(* ===== verification/RegexTheorems.v ===== *)
(** The property of the functions on regular expressions, with a witness. *)

From S2P Require Import Prelude Types Machine Wp StringOps StringFacts ListOps ListRep RegexOps RegexFacts Samples.

Open Scope Z_scope.

(** C14: [str_subst_regex] replaces the first match of the pattern, and only the first, by the replacement; without a match it succeeds and changes nothing; a pattern that does not compile and a failure of the matcher are errors that change nothing. *)
Theorem str_subst_regex_first `{RegexLaws} w q text pat repl :
  ready w → str_rep w q text → nonul pat → nonul repl →
  Z.of_nat (length text + length repl) < STRING_MAX →
  ∃ z w' t, str_subst_regex (Some q) (Some (CLit pat 0)) (Some (CLit repl 0)) w = Ok z w' ∧ str_rep w' q t ∧
    match regcomp pat (nc_flags 0) with
    | inl _ => z = -1 ∧ t = text
    | inr r =>
        (∀ so eo m, regexec r text = inr ((so, eo) :: m) →
           z = 0 ∧ t = take (Z.to_nat so) text ++ repl ++ drop (Z.to_nat eo) text) ∧
        (∀ e, regexec r text = inl e → t = text ∧ (z = 0 ↔ e = REG_NOMATCH))
    end.
Proof.
  intros Hr Hq Hp Hn Hmax.
  destruct (wp_ok _ _ _ (str_subst_regex_ok w q text pat repl no_exit Hr Hq Hp Hn Hmax))
    as (z & w' & Hrun & t & Ho & Hq' & _). exists z, w', t. split; [done|]. split; [done|].
  unfold subst_outcome in Ho. destruct (regcomp pat _) as [e|r]; [by simplify_eq|].
  destruct (regexec r text) as [e|[|[so eo] m]]; simplify_eq; (split; [intros ? ? ? [=]|intros ? [=]]); subst; try done.
  split; [done|]. by destruct (Z.eqb_spec e0 REG_NOMATCH).
Qed.

(** A matcher that finds the second character of "foo" and nothing else. *)
Definition foo_regex : Regex := {|
  regex_t := bytes;
  regcomp p flags := inr p;
  re_nsub r := 0;
  regexec r t := if bool_decide (t = B "foo") then inr (replicate 16 (1, 2)) else inl REG_NOMATCH
|}.

Lemma foo_laws : @RegexLaws foo_regex.
Proof.
  split; [done|..]; cbn -[replicate]; intros r s; case_bool_decide; try done.
  - by intros m [= <-].
  - intros so eo m. cbn. intros [= <- <- _]. subst s. cbn. lia.
Qed.

Lemma str_subst_regex_first_witness :
  ∃ z w' t, @str_subst_regex foo_regex (Some 1%positive) (Some (CLit (B "o") 0)) (Some (CLit (B "xy") 0)) sample = Ok z w' ∧
    str_rep w' 1 t ∧
    (∀ so eo m, @regexec foo_regex (B "o") (B "foo") = inr ((so, eo) :: m) →
       z = 0 ∧ t = take (Z.to_nat so) (B "foo") ++ B "xy" ++ drop (Z.to_nat eo) (B "foo")) ∧
    (∀ e, @regexec foo_regex (B "o") (B "foo") = inl e → t = B "foo" ∧ (z = 0 ↔ e = REG_NOMATCH)).
Proof.
  apply (@str_subst_regex_first foo_regex foo_laws sample 1 (B "foo") (B "o") (B "xy")).
  - exact sample_ready.
  - exact sample_1.
  - by apply (bool_decide_unpack _).
  - by apply (bool_decide_unpack _).
  - by vm_compute.
Defined.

## [What to produce]
The first line of the data, the line with "(** C14: [str_subst_regex]", and all lines in between are to be copied exactly. Leave out everything else.

## [Expected answer]
(* ===== verification/RegexTheorems.v ===== *)
(** The property of the functions on regular expressions, with a witness. *)

From S2P Require Import Prelude Types Machine Wp StringOps StringFacts ListOps ListRep RegexOps RegexFacts Samples.

Open Scope Z_scope.

(** C14: [str_subst_regex] replaces the first match of the pattern, and only the first, by the replacement; without a match it succeeds and changes nothing; a pattern that does not compile and a failure of the matcher are errors that change nothing. *)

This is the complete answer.